Description of the task => Every entry must be copied word for word.

Data extracted from a collection =>
++++++
(* ===== verification/Heap.v ===== *)
(** * The d-ary heap of [complib/cl_heap.c]

    [cl_heap_t] keeps its elements in one array, element [i]'s children at
    [i*d+1 .. i*d+d]; every move of an element is reported to the user through
    [pfn_index_update].  The model keeps the array as a list, and the calls of
    [pfn_index_update] as a log of (context, index) pairs in call order.

    The operations return [option]: [None] is "the loop did not finish within
    its fuel", and the theorems show that it never happens.  [size_t] and the
    [int64_t] loop indices are natural numbers: the largest value the code
    computes is [size * d + d] with [d <= 255], which fits in 63 bits for every
    array that fits in memory. *)

From S2P Require Import Prelude.

Open Scope nat_scope.

Definition CL_UNINITIALIZED : Z := 1.
Definition CL_INITIALIZED : Z := 2.
Definition CL_DESTROYING : Z := 3.
Definition CL_DESTROYED : Z := 4.

Inductive cl_status :=
  | CL_SUCCESS | CL_INVALID_PARAMETER | CL_INSUFFICIENT_RESOURCES
  | CL_INSUFFICIENT_MEMORY.

(** ** Data *)

(** [struct _cl_heap_elem]; a context is a pointer, [0] is [NULL]. *)
Record cl_heap_elem := HeapElem { key : Z; context : Z }.

#[export] Instance cl_heap_elem_inhabited : Inhabited cl_heap_elem :=
  populate (HeapElem 0 0).

(** One call [pfn_index_update(context, index)]. *)
Abbreviation index_log := (list (Z * nat)).

(** [struct _cl_heap]; [element_array = None] is the [NULL] array, and
    [pfn_index_update] says whether a callback is installed. *)
Record cl_heap := CLHeap {
  state : Z;
  branching_factor : nat;
  element_array : option (list cl_heap_elem);
  size : nat;
  capacity : nat;
  pfn_index_update : bool;
  pfn_compare : option (Z → Z → Z)
}.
++++++
Response area =>
(* ===== verification/Heap.v ===== *)
(** * The d-ary heap of [complib/cl_heap.c]

    [cl_heap_t] keeps its elements in one array, element [i]'s children at
    [i*d+1 .. i*d+d]; every move of an element is reported to the user through
    [pfn_index_update].  The model keeps the array as a list, and the calls of
    [pfn_index_update] as a log of (context, index) pairs in call order.

    The operations return [option]: [None] is "the loop did not finish within
    its fuel", and the theorems show that it never happens.  [size_t] and the
    [int64_t] loop indices are natural numbers: the largest value the code
    computes is [size * d + d] with [d <= 255], which fits in 63 bits for every
    array that fits in memory. *)

From S2P Require Import Prelude.

Open Scope nat_scope.

Definition CL_UNINITIALIZED : Z := 1.
Definition CL_INITIALIZED : Z := 2.
Definition CL_DESTROYING : Z := 3.
Definition CL_DESTROYED : Z := 4.

Inductive cl_status :=
  | CL_SUCCESS | CL_INVALID_PARAMETER | CL_INSUFFICIENT_RESOURCES
  | CL_INSUFFICIENT_MEMORY.

(** ** Data *)

(** [struct _cl_heap_elem]; a context is a pointer, [0] is [NULL]. *)
Record cl_heap_elem := HeapElem { key : Z; context : Z }.

#[export] Instance cl_heap_elem_inhabited : Inhabited cl_heap_elem :=
  populate (HeapElem 0 0).

(** One call [pfn_index_update(context, index)]. *)
Abbreviation index_log := (list (Z * nat)).

(** [struct _cl_heap]; [element_array = None] is the [NULL] array, and
    [pfn_index_update] says whether a callback is installed. *)
Record cl_heap := CLHeap {
  state : Z;
  branching_factor : nat;
  element_array : option (list cl_heap_elem);
  size : nat;
  capacity : nat;
  pfn_index_update : bool;
  pfn_compare : option (Z → Z → Z)
}.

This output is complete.